The Incredible Power of the Amazon EC2 Cluster GPU Instances

tmurray · on Nov 15, 2010

I'm one of the developers of CUDA at NVIDIA, so if anyone has any questions about that or GPUs in general that they'd like answered, feel free to post it here and I'll do my best.

However, answers might be a bit delayed--I'm at SC10 this week (or if you're at SC10, I'm an easy person to find at the NVIDIA booth).

enjalot · on Nov 15, 2010

I'll come visit you! I've been learning OpenCL and it would be interesting to get your opinions on it as a CUDA dev :)

I know from my professor that CUDA is much nicer to work with since its more mature, but I'm interested in OpenCL's future, especially when it might get some of the nice features CUDA has!

mike-cardwell · on Nov 15, 2010

This is nice. I work at a University and I spoke to the guy who runs our High Performance Computing system about Amazon EC2 the other day. He made a good point which is worth noting:

You can bring up a lot of EC2 instances to run large jobs in parallel and get a lot of CPU horsepower, but the main drawback of EC2 is the network. Most of the jobs that run on our local "super computer" involve processing terrabytes of data. Transferring terrabytes of data to the cloud is painful, and will continue to be painful for a long time to come. I suspect even transferring terrabytes of data between EC2 instances wont be smooth either.

Still, EC2 is great and I love how fast they're bringing out new features.

njharman · on Nov 15, 2010

They have (or had) a service to ship them media (stack of harddrives) for data transference. Good if you'll be using the same data for a while.

AWS doesn't solve every computing infrastructure problem, it's still awesome.

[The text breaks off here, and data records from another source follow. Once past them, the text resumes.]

(* ===== verification/IomdState.v ===== *)
(** The state of the I/O controller (iomd.c, iomd.h) and of the keyboard and mouse
    behind it (keyboard.c), and what they ask of the rest of the machine. *)

From S2P Require Export Cmos.

Definition IOMD_IRQA_FLYBACK : Z := 0x08.
Definition IOMD_IRQA_POWER_ON_RESET : Z := 0x10.
Definition IOMD_IRQA_TIMER_0 : Z := 0x20.
Definition IOMD_IRQA_TIMER_1 : Z := 0x40.
Definition IOMD_IRQA_FORCE_BIT : Z := 0x80.
Definition IOMD_IRQB_IDE : Z := 0x02.
Definition IOMD2_IRQB_SUPERIO_SMI : Z := 0x04.
Definition IOMD_IRQB_KEYBOARD_TX : Z := 0x40.
Definition IOMD_IRQB_KEYBOARD_RX : Z := 0x80.
Definition IOMD_IRQD_MOUSE_RX : Z := 0x01.
Definition IOMD_IRQD_MOUSE_TX : Z := 0x02.
Definition IOMD_IRQD_EVENT_1 : Z := 0x08.
Definition IOMD_IRQD_EVENT_2 : Z := 0x10.
Definition IOMD_FIQ_FORCE_BIT : Z := 0x80.
Definition IOMD_IRQDMA_SOUND_0 : Z := 0x10.
Definition IOMD_DMA_STATUS_BUFFER : Z := 0x01.
Definition IOMD_DMA_STATUS_INTERRUPT : Z := 0x02.
Definition IOMD_DMA_STATUS_OVERRUN : Z := 0x04.
Definition IDE_BIT : Z := 0x08.

Record iomd_irq := mkIrq { irq_status : Z; irq_mask : Z
}.
Definition irq_set_status v (i : iomd_irq) : iomd_irq := mkIrq v (irq_mask i).
Definition irq_set_mask v (i : iomd_irq) : iomd_irq := mkIrq (irq_status i) v.

Record iomd_timer := mkTimer { in_latch : Z; counter : Z; out_latch : Z
}.
Definition set_in_latch v (t : iomd_timer) : iomd_timer := mkTimer v (counter t) (out_latch t).
Definition set_counter v (t : iomd_timer) : iomd_timer := mkTimer (in_latch t) v (out_latch t).
Definition set_out_latch v (t : iomd_timer) : iomd_timer := mkTimer (in_latch t) (counter t) v.

(** [struct iomd] *)
Record Iomd := mkIomd { irqa : iomd_irq; irqb : iomd_irq; irqc : iomd_irq; irqd : iomd_irq; fiq : iomd_irq;
  irqdma : iomd_irq; romcr0 : Z; romcr1 : Z; vidstart : Z; vidend : Z; vidcur : Z; vidinit : Z; t0 : iomd_timer;
  t1 : iomd_timer; io_ctrl : Z; vidcr : Z; sndstat : Z; refcr : Z; iotcr : Z; ectcr : Z; mousex : Z; mousey : Z;
  dmaext : Z; susmode : Z; clkctrl : Z; vidimux : Z; dramcr : Z; selfref : Z
}.
Definition set_irqa v (c : Iomd) : Iomd := mkIomd v (irqb c) (irqc c) (irqd c) (fiq c) (irqdma c) (romcr0 c)
  (romcr1 c) (vidstart c) (vidend c) (vidcur c) (vidinit c) (t0 c) (t1 c) (io_ctrl c) (vidcr c) (sndstat c) (refcr c)
  (iotcr c) (ectcr c) (mousex c) (mousey c) (dmaext c) (susmode c) (clkctrl c) (vidimux c) (dramcr c) (selfref c).
Definition set_irqb v (c : Iomd) : Iomd := mkIomd (irqa c) v (irqc c) (irqd c) (fiq c) (irqdma c) (romcr0 c)
  (romcr1 c) (vidstart c) (vidend c) (vidcur c) (vidinit c) (t0 c) (t1 c) (io_ctrl c) (vidcr c) (sndstat c) (refcr c)
  (iotcr c) (ectcr c) (mousex c) (mousey c) (dmaext c) (susmode c) (clkctrl c) (vidimux c) (dramcr c) (selfref c).
Definition set_irqc v (c : Iomd) : Iomd := mkIomd (irqa c) (irqb c) v (irqd c) (fiq c) (irqdma c) (romcr0 c)
  (romcr1 c) (vidstart c) (vidend c) (vidcur c) (vidinit c) (t0 c) (t1 c) (io_ctrl c) (vidcr c) (sndstat c) (refcr c)
  (iotcr c) (ectcr c) (mousex c) (mousey c) (dmaext c) (susmode c) (clkctrl c) (vidimux c) (dramcr c) (selfref c).
Definition set_irqd v (c : Iomd) : Iomd := mkIomd (irqa c) (irqb c) (irqc c) v (fiq c) (irqdma c) (romcr0 c)
  (romcr1 c) (vidstart c) (vidend c) (vidcur c) (vidinit c) (t0 c) (t1 c) (io_ctrl c) (vidcr c) (sndstat c) (refcr c)
  (iotcr c) (ectcr c) (mousex c) (mousey c) (dmaext c) (susmode c) (clkctrl c) (vidimux c) (dramcr c) (selfref c).
Definition set_fiq v (c : Iomd) : Iomd := mkIomd (irqa c) (irqb c) (irqc c) (irqd c) v (irqdma c) (romcr0 c)
  (romcr1 c) (vidstart c) (vidend c) (vidcur c) (vidinit c) (t0 c) (t1 c) (io_ctrl c) (vidcr c) (sndstat c) (refcr c)
  (iotcr c) (ectcr c) (mousex c) (mousey c) (dmaext c) (susmode c) (clkctrl c) (vidimux c) (dramcr c) (selfref c).
Definition set_irqdma v (c : Iomd) : Iomd := mkIomd (irqa c) (irqb c) (irqc c) (irqd c) (fiq c) v (romcr0 c)
  (romcr1 c) (vidstart c) (vidend c) (vidcur c) (vidinit c) (t0 c) (t1 c) (io_ctrl c) (vidcr c) (sndstat c) (refcr c)
  (iotcr c) (ectcr c) (mousex c) (mousey c) (dmaext c) (susmode c) (clkctrl c) (vidimux c) (dramcr c) (selfref c).
Definition set_romcr0 v (c : Iomd) : Iomd := mkIomd (irqa c) (irqb c) (irqc c) (irqd c) (fiq c) (irqdma c) v
  (romcr1 c) (vidstart c) (vidend c) (vidcur c) (vidinit c) (t0 c) (t1 c) (io_ctrl c) (vidcr c) (sndstat c) (refcr c)
  (iotcr c) (ectcr c) (mousex c) (mousey c) (dmaext c) (susmode c) (clkctrl c) (vidimux c) (dramcr c) (selfref c).
Definition set_romcr1 v (c : Iomd) : Iomd := mkIomd (irqa c) (irqb c) (irqc c) (irqd c) (fiq c) (irqdma c) (romcr0 c)
  v (vidstart c) (vidend c) (vidcur c) (vidinit c) (t0 c) (t1 c) (io_ctrl c) (vidcr c) (sndstat c) (refcr c) (iotcr c)
  (ectcr c) (mousex c) (mousey c) (dmaext c) (susmode c) (clkctrl c) (vidimux c) (dramcr c) (selfref c).
Definition set_vidstart v (c : Iomd) : Iomd := mkIomd (irqa c) (irqb c) (irqc c) (irqd c) (fiq c) (irqdma c)
  (romcr0 c) (romcr1 c) v (vidend c) (vidcur c) (vidinit c) (t0 c) (t1 c) (io_ctrl c) (vidcr c) (sndstat c) (refcr c)
  (iotcr c) (ectcr c) (mousex c) (mousey c) (dmaext c) (susmode c) (clkctrl c) (vidimux c) (dramcr c) (selfref c).
Definition set_vidend v (c : Iomd) : Iomd := mkIomd (irqa c) (irqb c) (irqc c) (irqd c) (fiq c) (irqdma c) (romcr0 c)
  (romcr1 c) (vidstart c) v (vidcur c) (vidinit c) (t0 c) (t1 c) (io_ctrl c) (vidcr c) (sndstat c) (refcr c) (iotcr c)
  (ectcr c) (mousex c) (mousey c) (dmaext c) (susmode c) (clkctrl c) (vidimux c) (dramcr c) (selfref c).
Definition set_vidcur v (c : Iomd) : Iomd := mkIomd (irqa c) (irqb c) (irqc c) (irqd c) (fiq c) (irqdma c) (romcr0 c)
  (romcr1 c) (vidstart c) (vidend c) v (vidinit c) (t0 c) (t1 c) (io_ctrl c) (vidcr c) (sndstat c) (refcr c) (iotcr c)
  (ectcr c) (mousex c) (mousey c) (dmaext c) (susmode c) (clkctrl c) (vidimux c) (dramcr c) (selfref c).
Definition set_vidinit v (c : Iomd) : Iomd := mkIomd (irqa c) (irqb c) (irqc c) (irqd c) (fiq c) (irqdma c) (romcr0 c)
  (romcr1 c) (vidstart c) (vidend c) (vidcur c) v (t0 c) (t1 c) (io_ctrl c) (vidcr c) (sndstat c) (refcr c) (iotcr c)
  (ectcr c) (mousex c) (mousey c) (dmaext c) (susmode c) (clkctrl c) (vidimux c) (dramcr c) (selfref c).
Definition set_t0 v (c : Iomd) : Iomd := mkIomd (irqa c) (irqb c) (irqc c) (irqd c) (fiq c) (irqdma c) (romcr0 c)
  (romcr1 c) (vidstart c) (vidend c) (vidcur c) (vidinit c) v (t1 c) (io_ctrl c) (vidcr c) (sndstat c) (refcr c)
  (iotcr c) (ectcr c) (mousex c) (mousey c) (dmaext c) (susmode c) (clkctrl c) (vidimux c) (dramcr c) (selfref c).
Definition set_t1 v (c : Iomd) : Iomd := mkIomd (irqa c) (irqb c) (irqc c) (irqd c) (fiq c) (irqdma c) (romcr0 c)
  (romcr1 c) (vidstart c) (vidend c) (vidcur c) (vidinit c) (t0 c) v (io_ctrl c) (vidcr c) (sndstat c) (refcr c)
  (iotcr c) (ectcr c) (mousex c) (mousey c) (dmaext c) (susmode c) (clkctrl c) (vidimux c) (dramcr c) (selfref c).
Definition set_io_ctrl v (c : Iomd) : Iomd := mkIomd (irqa c) (irqb c) (irqc c) (irqd c) (fiq c) (irqdma c) (romcr0 c)
  (romcr1 c) (vidstart c) (vidend c) (vidcur c) (vidinit c) (t0 c) (t1 c) v (vidcr c) (sndstat c) (refcr c) (iotcr c)
  (ectcr c) (mousex c) (mousey c) (dmaext c) (susmode c) (clkctrl c) (vidimux c) (dramcr c) (selfref c).
Definition set_vidcr v (c : Iomd) : Iomd := mkIomd (irqa c) (irqb c) (irqc c) (irqd c) (fiq c) (irqdma c) (romcr0 c)
  (romcr1 c) (vidstart c) (vidend c) (vidcur c) (vidinit c) (t0 c) (t1 c) (io_ctrl c) v (sndstat c) (refcr c)
  (iotcr c) (ectcr c) (mousex c) (mousey c) (dmaext c) (susmode c) (clkctrl c) (vidimux c) (dramcr c) (selfref c).
Definition set_sndstat v (c : Iomd) : Iomd := mkIomd (irqa c) (irqb c) (irqc c) (irqd c) (fiq c) (irqdma c) (romcr0 c)
  (romcr1 c) (vidstart c) (vidend c) (vidcur c) (vidinit c) (t0 c) (t1 c) (io_ctrl c) (vidcr c) v (refcr c) (iotcr c)
  (ectcr c) (mousex c) (mousey c) (dmaext c) (susmode c) (clkctrl c) (vidimux c) (dramcr c) (selfref c).
Definition set_refcr v (c : Iomd) : Iomd := mkIomd (irqa c) (irqb c) (irqc c) (irqd c) (fiq c) (irqdma c) (romcr0 c)
  (romcr1 c) (vidstart c) (vidend c) (vidcur c) (vidinit c) (t0 c) (t1 c) (io_ctrl c) (vidcr c) (sndstat c) v
  (iotcr c) (ectcr c) (mousex c) (mousey c) (dmaext c) (susmode c) (clkctrl c) (vidimux c) (dramcr c) (selfref c).
Definition set_iotcr v (c : Iomd) : Iomd := mkIomd (irqa c) (irqb c) (irqc c) (irqd c) (fiq c) (irqdma c) (romcr0 c)
  (romcr1 c) (vidstart c) (vidend c) (vidcur c) (vidinit c) (t0 c) (t1 c) (io_ctrl c) (vidcr c) (sndstat c) (refcr c)
  v (ectcr c) (mousex c) (mousey c) (dmaext c) (susmode c) (clkctrl c) (vidimux c) (dramcr c) (selfref c).
Definition set_ectcr v (c : Iomd) : Iomd := mkIomd (irqa c) (irqb c) (irqc c) (irqd c) (fiq c) (irqdma c) (romcr0 c)
  (romcr1 c) (vidstart c) (vidend c) (vidcur c) (vidinit c) (t0 c) (t1 c) (io_ctrl c) (vidcr c) (sndstat c) (refcr c)
  (iotcr c) v (mousex c) (mousey c) (dmaext c) (susmode c) (clkctrl c) (vidimux c) (dramcr c) (selfref c).
Definition set_mousex v (c : Iomd) : Iomd := mkIomd (irqa c) (irqb c) (irqc c) (irqd c) (fiq c) (irqdma c) (romcr0 c)
  (romcr1 c) (vidstart c) (vidend c) (vidcur c) (vidinit c) (t0 c) (t1 c) (io_ctrl c) (vidcr c) (sndstat c) (refcr c)
  (iotcr c) (ectcr c) v (mousey c) (dmaext c) (susmode c) (clkctrl c) (vidimux c) (dramcr c) (selfref c).
Definition set_mousey v (c : Iomd) : Iomd := mkIomd (irqa c) (irqb c) (irqc c) (irqd c) (fiq c) (irqdma c) (romcr0 c)
  (romcr1 c) (vidstart c) (vidend c) (vidcur c) (vidinit c) (t0 c) (t1 c) (io_ctrl c) (vidcr c) (sndstat c) (refcr c)
  (iotcr c) (ectcr c) (mousex c) v (dmaext c) (susmode c) (clkctrl c) (vidimux c) (dramcr c) (selfref c).
Definition set_dmaext v (c : Iomd) : Iomd := mkIomd (irqa c) (irqb c) (irqc c) (irqd c) (fiq c) (irqdma c) (romcr0 c)
  (romcr1 c) (vidstart c) (vidend c) (vidcur c) (vidinit c) (t0 c) (t1 c) (io_ctrl c) (vidcr c) (sndstat c) (refcr c)
  (iotcr c) (ectcr c) (mousex c) (mousey c) v (susmode c) (clkctrl c) (vidimux c) (dramcr c) (selfref c).
Definition set_susmode v (c : Iomd) : Iomd := mkIomd (irqa c) (irqb c) (irqc c) (irqd c) (fiq c) (irqdma c) (romcr0 c)
  (romcr1 c) (vidstart c) (vidend c) (vidcur c) (vidinit c) (t0 c) (t1 c) (io_ctrl c) (vidcr c) (sndstat c) (refcr c)
  (iotcr c) (ectcr c) (mousex c) (mousey c) (dmaext c) v (clkctrl c) (vidimux c) (dramcr c) (selfref c).
Definition set_clkctrl v (c : Iomd) : Iomd := mkIomd (irqa c) (irqb c) (irqc c) (irqd c) (fiq c) (irqdma c) (romcr0 c)
  (romcr1 c) (vidstart c) (vidend c) (vidcur c) (vidinit c) (t0 c) (t1 c) (io_ctrl c) (vidcr c) (sndstat c) (refcr c)
  (iotcr c) (ectcr c) (mousex c) (mousey c) (dmaext c) (susmode c) v (vidimux c) (dramcr c) (selfref c).
Definition set_vidimux v (c : Iomd) : Iomd := mkIomd (irqa c) (irqb c) (irqc c) (irqd c) (fiq c) (irqdma c) (romcr0 c)
  (romcr1 c) (vidstart c) (vidend c) (vidcur c) (vidinit c) (t0 c) (t1 c) (io_ctrl c) (vidcr c) (sndstat c) (refcr c)
  (iotcr c) (ectcr c) (mousex c) (mousey c) (dmaext c) (susmode c) (clkctrl c) v (dramcr c) (selfref c).
Definition set_dramcr v (c : Iomd) : Iomd := mkIomd (irqa c) (irqb c) (irqc c) (irqd c) (fiq c) (irqdma c) (romcr0 c)
  (romcr1 c) (vidstart c) (vidend c) (vidcur c) (vidinit c) (t0 c) (t1 c) (io_ctrl c) (vidcr c) (sndstat c) (refcr c)
  (iotcr c) (ectcr c) (mousex c) (mousey c) (dmaext c) (susmode c) (clkctrl c) (vidimux c) v (selfref c).
Definition set_selfref v (c : Iomd) : Iomd := mkIomd (irqa c) (irqb c) (irqc c) (irqd c) (fiq c) (irqdma c) (romcr0 c)
  (romcr1 c) (vidstart c) (vidend c) (vidcur c) (vidinit c) (t0 c) (t1 c) (io_ctrl c) (vidcr c) (sndstat c) (refcr c)
  (iotcr c) (ectcr c) (mousex c) (mousey c) (dmaext c) (susmode c) (clkctrl c) (vidimux c) (dramcr c) v.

mike-cardwell · on Nov 15, 2010

Cool. I didn't know that.

axomhacker · on Nov 15, 2010

In case you have not stumbled on to it yet: http://aws.amazon.com/importexport

bbgm · on Nov 15, 2010

And we have peering arrangements with several R&E networks and more coming.

aristus · on Nov 15, 2010

That is pretty awesome to hear. Any plans to peer with other cloud providers? a la http://cloud-peering.com

liuliu · on Nov 15, 2010

I guess that is the reason why you really don't want to spin off a lot EC2 instances for large jobs. Instead, you may use the MapReduce framework s.t. you can exploit the data locality. And of course, MapReduce only solves a small portion of parallel problems.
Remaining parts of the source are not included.